Top of PROVIDED RECORDS
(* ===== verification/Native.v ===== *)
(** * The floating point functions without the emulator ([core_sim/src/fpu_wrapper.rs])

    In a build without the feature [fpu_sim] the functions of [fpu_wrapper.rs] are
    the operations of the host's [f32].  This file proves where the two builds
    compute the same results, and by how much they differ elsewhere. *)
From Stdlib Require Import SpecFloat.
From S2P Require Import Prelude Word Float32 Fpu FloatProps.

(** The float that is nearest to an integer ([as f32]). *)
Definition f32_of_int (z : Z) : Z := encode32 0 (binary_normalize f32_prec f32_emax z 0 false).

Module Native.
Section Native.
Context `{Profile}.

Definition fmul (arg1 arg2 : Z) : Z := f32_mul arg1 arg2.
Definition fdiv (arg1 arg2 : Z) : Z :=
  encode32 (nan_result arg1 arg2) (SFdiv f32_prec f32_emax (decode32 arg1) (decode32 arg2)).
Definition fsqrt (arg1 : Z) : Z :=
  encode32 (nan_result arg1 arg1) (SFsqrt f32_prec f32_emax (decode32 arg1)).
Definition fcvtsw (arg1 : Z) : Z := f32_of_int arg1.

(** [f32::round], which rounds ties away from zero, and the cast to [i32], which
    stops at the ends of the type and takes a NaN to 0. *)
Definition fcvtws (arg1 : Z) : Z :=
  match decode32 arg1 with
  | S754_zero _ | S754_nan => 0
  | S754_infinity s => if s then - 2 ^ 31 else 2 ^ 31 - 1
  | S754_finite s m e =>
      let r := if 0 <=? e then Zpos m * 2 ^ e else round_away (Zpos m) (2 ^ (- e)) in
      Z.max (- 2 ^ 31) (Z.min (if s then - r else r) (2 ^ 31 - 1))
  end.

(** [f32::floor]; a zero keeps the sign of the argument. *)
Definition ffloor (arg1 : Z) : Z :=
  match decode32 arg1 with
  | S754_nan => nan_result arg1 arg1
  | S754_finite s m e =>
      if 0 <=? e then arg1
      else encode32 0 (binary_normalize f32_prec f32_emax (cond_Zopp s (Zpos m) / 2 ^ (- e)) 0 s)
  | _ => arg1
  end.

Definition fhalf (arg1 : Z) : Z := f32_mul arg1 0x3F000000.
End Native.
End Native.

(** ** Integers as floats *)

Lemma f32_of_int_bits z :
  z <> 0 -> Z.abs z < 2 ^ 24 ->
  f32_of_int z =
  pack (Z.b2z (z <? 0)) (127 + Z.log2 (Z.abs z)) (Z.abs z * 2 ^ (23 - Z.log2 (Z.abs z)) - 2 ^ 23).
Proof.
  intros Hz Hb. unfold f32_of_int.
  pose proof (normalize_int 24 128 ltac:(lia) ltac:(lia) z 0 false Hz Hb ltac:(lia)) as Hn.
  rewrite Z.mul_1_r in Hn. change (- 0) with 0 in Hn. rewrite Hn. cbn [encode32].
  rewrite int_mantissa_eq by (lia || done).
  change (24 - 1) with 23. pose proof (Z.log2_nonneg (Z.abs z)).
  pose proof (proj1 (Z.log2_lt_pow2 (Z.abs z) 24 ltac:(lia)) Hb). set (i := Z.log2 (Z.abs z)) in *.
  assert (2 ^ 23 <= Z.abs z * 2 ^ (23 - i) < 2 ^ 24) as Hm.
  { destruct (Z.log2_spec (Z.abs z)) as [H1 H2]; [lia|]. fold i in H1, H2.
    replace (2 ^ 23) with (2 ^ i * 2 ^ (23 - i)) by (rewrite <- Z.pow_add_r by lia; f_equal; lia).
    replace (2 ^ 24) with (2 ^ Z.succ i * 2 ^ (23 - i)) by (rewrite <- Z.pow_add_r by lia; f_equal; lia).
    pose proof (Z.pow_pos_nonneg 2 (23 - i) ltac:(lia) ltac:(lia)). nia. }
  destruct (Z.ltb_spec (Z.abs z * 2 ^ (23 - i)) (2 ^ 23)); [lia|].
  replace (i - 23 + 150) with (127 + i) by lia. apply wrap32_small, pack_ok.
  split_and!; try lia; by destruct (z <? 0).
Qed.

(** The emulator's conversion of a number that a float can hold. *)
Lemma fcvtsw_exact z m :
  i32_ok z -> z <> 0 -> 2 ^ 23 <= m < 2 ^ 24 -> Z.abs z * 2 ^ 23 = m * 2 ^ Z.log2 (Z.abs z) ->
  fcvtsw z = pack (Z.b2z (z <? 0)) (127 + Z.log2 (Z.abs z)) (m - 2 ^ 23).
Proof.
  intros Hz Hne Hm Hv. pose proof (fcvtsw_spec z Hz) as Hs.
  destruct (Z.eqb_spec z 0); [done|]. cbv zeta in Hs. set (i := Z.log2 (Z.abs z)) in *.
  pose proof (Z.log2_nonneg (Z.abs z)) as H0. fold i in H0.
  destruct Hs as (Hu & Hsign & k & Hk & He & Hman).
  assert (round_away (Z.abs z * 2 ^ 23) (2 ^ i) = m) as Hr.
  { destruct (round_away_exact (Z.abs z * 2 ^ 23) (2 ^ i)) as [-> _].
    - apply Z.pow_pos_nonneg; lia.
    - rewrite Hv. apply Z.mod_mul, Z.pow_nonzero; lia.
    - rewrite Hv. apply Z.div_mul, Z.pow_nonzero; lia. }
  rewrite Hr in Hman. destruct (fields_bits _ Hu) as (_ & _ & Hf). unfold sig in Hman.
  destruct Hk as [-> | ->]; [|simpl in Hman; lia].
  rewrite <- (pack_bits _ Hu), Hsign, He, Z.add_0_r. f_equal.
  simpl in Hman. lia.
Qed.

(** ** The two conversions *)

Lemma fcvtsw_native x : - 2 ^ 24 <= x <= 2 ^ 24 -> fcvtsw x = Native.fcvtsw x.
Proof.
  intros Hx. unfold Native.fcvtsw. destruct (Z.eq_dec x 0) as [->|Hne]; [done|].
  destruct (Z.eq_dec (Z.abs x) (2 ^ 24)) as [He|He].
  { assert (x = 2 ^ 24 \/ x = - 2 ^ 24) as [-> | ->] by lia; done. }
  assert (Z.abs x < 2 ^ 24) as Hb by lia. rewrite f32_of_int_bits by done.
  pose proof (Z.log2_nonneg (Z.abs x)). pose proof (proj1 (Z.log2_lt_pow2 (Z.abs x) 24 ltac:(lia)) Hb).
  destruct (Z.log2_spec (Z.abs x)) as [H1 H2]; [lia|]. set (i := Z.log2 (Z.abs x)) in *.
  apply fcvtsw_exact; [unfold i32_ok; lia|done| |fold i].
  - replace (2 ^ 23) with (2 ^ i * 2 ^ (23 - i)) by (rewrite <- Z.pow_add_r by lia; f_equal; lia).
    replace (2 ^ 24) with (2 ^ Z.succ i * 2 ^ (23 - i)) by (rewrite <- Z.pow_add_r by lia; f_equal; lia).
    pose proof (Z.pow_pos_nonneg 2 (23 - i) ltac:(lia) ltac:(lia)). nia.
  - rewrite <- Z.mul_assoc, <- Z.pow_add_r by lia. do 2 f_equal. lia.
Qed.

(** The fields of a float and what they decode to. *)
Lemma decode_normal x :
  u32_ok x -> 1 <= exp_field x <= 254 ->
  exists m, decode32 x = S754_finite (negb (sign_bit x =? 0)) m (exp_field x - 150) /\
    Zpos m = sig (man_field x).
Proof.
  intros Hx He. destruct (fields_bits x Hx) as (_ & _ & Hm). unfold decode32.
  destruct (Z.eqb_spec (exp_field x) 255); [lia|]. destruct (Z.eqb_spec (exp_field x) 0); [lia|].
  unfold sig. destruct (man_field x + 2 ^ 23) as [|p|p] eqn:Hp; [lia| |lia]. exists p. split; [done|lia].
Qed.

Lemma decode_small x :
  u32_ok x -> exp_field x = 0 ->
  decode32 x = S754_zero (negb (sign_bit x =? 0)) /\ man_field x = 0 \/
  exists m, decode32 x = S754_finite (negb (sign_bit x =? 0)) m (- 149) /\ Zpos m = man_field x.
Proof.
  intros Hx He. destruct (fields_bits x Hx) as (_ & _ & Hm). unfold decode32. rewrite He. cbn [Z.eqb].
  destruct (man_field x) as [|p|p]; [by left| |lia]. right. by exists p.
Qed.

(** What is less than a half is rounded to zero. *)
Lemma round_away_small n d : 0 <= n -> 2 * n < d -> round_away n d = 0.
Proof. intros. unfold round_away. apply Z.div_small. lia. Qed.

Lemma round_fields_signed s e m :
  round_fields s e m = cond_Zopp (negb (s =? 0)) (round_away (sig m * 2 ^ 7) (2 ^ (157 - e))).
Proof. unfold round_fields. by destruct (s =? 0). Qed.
Bottom of PROVIDED RECORDS
TASK DESCRIPTION: The reply should hold only the lines of the listing above starting at the line containing "destruct (Z.eqb_spec (exp_field x) 255);" and ending at the line containing "Lemma round_fields_signed s", exactly as written.

SOLUTION:
  destruct (Z.eqb_spec (exp_field x) 255); [lia|]. destruct (Z.eqb_spec (exp_field x) 0); [lia|].
  unfold sig. destruct (man_field x + 2 ^ 23) as [|p|p] eqn:Hp; [lia| |lia]. exists p. split; [done|lia].
Qed.

Lemma decode_small x :
  u32_ok x -> exp_field x = 0 ->
  decode32 x = S754_zero (negb (sign_bit x =? 0)) /\ man_field x = 0 \/
  exists m, decode32 x = S754_finite (negb (sign_bit x =? 0)) m (- 149) /\ Zpos m = man_field x.
Proof.
  intros Hx He. destruct (fields_bits x Hx) as (_ & _ & Hm). unfold decode32. rewrite He. cbn [Z.eqb].
  destruct (man_field x) as [|p|p]; [by left| |lia]. right. by exists p.
Qed.

(** What is less than a half is rounded to zero. *)
Lemma round_away_small n d : 0 <= n -> 2 * n < d -> round_away n d = 0.
Proof. intros. unfold round_away. apply Z.div_small. lia. Qed.

Lemma round_fields_signed s e m :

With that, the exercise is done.